Provided data:
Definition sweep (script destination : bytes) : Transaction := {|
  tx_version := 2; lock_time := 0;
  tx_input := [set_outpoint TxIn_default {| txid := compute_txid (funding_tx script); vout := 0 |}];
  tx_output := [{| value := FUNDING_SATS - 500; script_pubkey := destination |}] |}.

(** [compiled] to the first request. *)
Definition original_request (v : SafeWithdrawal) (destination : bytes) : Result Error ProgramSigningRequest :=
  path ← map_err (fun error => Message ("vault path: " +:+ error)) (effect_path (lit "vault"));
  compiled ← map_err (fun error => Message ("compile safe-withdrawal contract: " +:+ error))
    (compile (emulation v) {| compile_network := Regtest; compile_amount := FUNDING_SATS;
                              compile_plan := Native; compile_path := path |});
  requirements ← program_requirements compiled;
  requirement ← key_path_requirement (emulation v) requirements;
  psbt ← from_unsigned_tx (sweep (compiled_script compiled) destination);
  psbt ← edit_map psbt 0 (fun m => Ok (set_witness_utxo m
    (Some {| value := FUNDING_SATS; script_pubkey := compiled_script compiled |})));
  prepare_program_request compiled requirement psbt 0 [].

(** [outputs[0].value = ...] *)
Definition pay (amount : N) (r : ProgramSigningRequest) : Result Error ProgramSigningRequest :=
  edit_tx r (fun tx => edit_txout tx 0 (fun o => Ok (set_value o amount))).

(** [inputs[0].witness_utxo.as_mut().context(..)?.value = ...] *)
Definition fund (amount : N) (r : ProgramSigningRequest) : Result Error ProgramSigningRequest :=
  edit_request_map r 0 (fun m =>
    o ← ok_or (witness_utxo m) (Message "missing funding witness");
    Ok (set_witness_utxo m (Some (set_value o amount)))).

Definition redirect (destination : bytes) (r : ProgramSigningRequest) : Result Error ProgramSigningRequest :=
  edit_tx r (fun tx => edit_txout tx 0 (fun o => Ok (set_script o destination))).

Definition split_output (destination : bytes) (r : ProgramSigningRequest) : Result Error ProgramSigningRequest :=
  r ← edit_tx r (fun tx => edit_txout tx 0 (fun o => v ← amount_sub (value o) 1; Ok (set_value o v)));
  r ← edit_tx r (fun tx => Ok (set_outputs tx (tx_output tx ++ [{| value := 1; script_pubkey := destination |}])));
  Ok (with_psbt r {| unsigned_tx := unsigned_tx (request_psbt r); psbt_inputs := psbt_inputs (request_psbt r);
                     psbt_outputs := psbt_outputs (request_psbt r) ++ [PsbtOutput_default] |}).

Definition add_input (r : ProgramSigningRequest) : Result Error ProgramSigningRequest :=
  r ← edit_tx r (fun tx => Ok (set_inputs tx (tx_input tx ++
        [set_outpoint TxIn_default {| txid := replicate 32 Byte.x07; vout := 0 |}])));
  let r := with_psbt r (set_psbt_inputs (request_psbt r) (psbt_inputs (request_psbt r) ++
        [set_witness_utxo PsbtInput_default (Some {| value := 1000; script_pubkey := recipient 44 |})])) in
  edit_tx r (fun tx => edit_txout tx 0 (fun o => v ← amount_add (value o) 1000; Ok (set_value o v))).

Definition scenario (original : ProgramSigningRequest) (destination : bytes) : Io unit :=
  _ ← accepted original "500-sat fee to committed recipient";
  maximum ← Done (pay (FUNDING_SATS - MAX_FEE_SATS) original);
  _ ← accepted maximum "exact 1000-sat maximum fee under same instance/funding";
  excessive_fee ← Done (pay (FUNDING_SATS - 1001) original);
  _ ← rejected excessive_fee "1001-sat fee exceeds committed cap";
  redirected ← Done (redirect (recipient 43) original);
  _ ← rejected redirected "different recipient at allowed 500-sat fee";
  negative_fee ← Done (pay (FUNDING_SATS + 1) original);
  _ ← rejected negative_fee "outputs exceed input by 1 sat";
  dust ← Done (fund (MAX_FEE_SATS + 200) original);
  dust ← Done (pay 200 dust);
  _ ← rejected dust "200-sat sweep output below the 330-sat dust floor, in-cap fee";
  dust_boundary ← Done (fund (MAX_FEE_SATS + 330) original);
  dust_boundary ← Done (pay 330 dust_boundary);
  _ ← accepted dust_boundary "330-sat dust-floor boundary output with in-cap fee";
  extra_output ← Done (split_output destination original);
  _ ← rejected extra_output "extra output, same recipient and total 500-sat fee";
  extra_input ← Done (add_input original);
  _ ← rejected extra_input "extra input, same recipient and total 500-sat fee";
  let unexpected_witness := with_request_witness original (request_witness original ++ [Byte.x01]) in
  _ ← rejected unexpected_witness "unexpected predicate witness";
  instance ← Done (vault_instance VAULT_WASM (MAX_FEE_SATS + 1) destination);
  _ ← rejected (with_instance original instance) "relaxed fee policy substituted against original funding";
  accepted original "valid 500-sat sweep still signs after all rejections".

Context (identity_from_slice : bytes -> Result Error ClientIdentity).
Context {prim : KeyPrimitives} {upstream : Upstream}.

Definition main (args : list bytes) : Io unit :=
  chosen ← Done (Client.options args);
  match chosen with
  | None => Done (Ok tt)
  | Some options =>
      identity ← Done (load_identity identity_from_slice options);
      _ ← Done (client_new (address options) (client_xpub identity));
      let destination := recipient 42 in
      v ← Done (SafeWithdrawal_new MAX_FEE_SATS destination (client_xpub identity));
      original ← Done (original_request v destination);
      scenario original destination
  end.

Work to complete:
The entries above should be repeated exactly, every one of them.

Task answer:
Definition sweep (script destination : bytes) : Transaction := {|
  tx_version := 2; lock_time := 0;
  tx_input := [set_outpoint TxIn_default {| txid := compute_txid (funding_tx script); vout := 0 |}];
  tx_output := [{| value := FUNDING_SATS - 500; script_pubkey := destination |}] |}.

(** [compiled] to the first request. *)
Definition original_request (v : SafeWithdrawal) (destination : bytes) : Result Error ProgramSigningRequest :=
  path ← map_err (fun error => Message ("vault path: " +:+ error)) (effect_path (lit "vault"));
  compiled ← map_err (fun error => Message ("compile safe-withdrawal contract: " +:+ error))
    (compile (emulation v) {| compile_network := Regtest; compile_amount := FUNDING_SATS;
                              compile_plan := Native; compile_path := path |});
  requirements ← program_requirements compiled;
  requirement ← key_path_requirement (emulation v) requirements;
  psbt ← from_unsigned_tx (sweep (compiled_script compiled) destination);
  psbt ← edit_map psbt 0 (fun m => Ok (set_witness_utxo m
    (Some {| value := FUNDING_SATS; script_pubkey := compiled_script compiled |})));
  prepare_program_request compiled requirement psbt 0 [].

(** [outputs[0].value = ...] *)
Definition pay (amount : N) (r : ProgramSigningRequest) : Result Error ProgramSigningRequest :=
  edit_tx r (fun tx => edit_txout tx 0 (fun o => Ok (set_value o amount))).

(** [inputs[0].witness_utxo.as_mut().context(..)?.value = ...] *)
Definition fund (amount : N) (r : ProgramSigningRequest) : Result Error ProgramSigningRequest :=
  edit_request_map r 0 (fun m =>
    o ← ok_or (witness_utxo m) (Message "missing funding witness");
    Ok (set_witness_utxo m (Some (set_value o amount)))).

Definition redirect (destination : bytes) (r : ProgramSigningRequest) : Result Error ProgramSigningRequest :=
  edit_tx r (fun tx => edit_txout tx 0 (fun o => Ok (set_script o destination))).

Definition split_output (destination : bytes) (r : ProgramSigningRequest) : Result Error ProgramSigningRequest :=
  r ← edit_tx r (fun tx => edit_txout tx 0 (fun o => v ← amount_sub (value o) 1; Ok (set_value o v)));
  r ← edit_tx r (fun tx => Ok (set_outputs tx (tx_output tx ++ [{| value := 1; script_pubkey := destination |}])));
  Ok (with_psbt r {| unsigned_tx := unsigned_tx (request_psbt r); psbt_inputs := psbt_inputs (request_psbt r);
                     psbt_outputs := psbt_outputs (request_psbt r) ++ [PsbtOutput_default] |}).

Definition add_input (r : ProgramSigningRequest) : Result Error ProgramSigningRequest :=
  r ← edit_tx r (fun tx => Ok (set_inputs tx (tx_input tx ++
        [set_outpoint TxIn_default {| txid := replicate 32 Byte.x07; vout := 0 |}])));
  let r := with_psbt r (set_psbt_inputs (request_psbt r) (psbt_inputs (request_psbt r) ++
        [set_witness_utxo PsbtInput_default (Some {| value := 1000; script_pubkey := recipient 44 |})])) in
  edit_tx r (fun tx => edit_txout tx 0 (fun o => v ← amount_add (value o) 1000; Ok (set_value o v))).

Definition scenario (original : ProgramSigningRequest) (destination : bytes) : Io unit :=
  _ ← accepted original "500-sat fee to committed recipient";
  maximum ← Done (pay (FUNDING_SATS - MAX_FEE_SATS) original);
  _ ← accepted maximum "exact 1000-sat maximum fee under same instance/funding";
  excessive_fee ← Done (pay (FUNDING_SATS - 1001) original);
  _ ← rejected excessive_fee "1001-sat fee exceeds committed cap";
  redirected ← Done (redirect (recipient 43) original);
  _ ← rejected redirected "different recipient at allowed 500-sat fee";
  negative_fee ← Done (pay (FUNDING_SATS + 1) original);
  _ ← rejected negative_fee "outputs exceed input by 1 sat";
  dust ← Done (fund (MAX_FEE_SATS + 200) original);
  dust ← Done (pay 200 dust);
  _ ← rejected dust "200-sat sweep output below the 330-sat dust floor, in-cap fee";
  dust_boundary ← Done (fund (MAX_FEE_SATS + 330) original);
  dust_boundary ← Done (pay 330 dust_boundary);
  _ ← accepted dust_boundary "330-sat dust-floor boundary output with in-cap fee";
  extra_output ← Done (split_output destination original);
  _ ← rejected extra_output "extra output, same recipient and total 500-sat fee";
  extra_input ← Done (add_input original);
  _ ← rejected extra_input "extra input, same recipient and total 500-sat fee";
  let unexpected_witness := with_request_witness original (request_witness original ++ [Byte.x01]) in
  _ ← rejected unexpected_witness "unexpected predicate witness";
  instance ← Done (vault_instance VAULT_WASM (MAX_FEE_SATS + 1) destination);
  _ ← rejected (with_instance original instance) "relaxed fee policy substituted against original funding";
  accepted original "valid 500-sat sweep still signs after all rejections".

Context (identity_from_slice : bytes -> Result Error ClientIdentity).
Context {prim : KeyPrimitives} {upstream : Upstream}.

Definition main (args : list bytes) : Io unit :=
  chosen ← Done (Client.options args);
  match chosen with
  | None => Done (Ok tt)
  | Some options =>
      identity ← Done (load_identity identity_from_slice options);
      _ ← Done (client_new (address options) (client_xpub identity));
      let destination := recipient 42 in
      v ← Done (SafeWithdrawal_new MAX_FEE_SATS destination (client_xpub identity));
      original ← Done (original_request v destination);
      scenario original destination
  end.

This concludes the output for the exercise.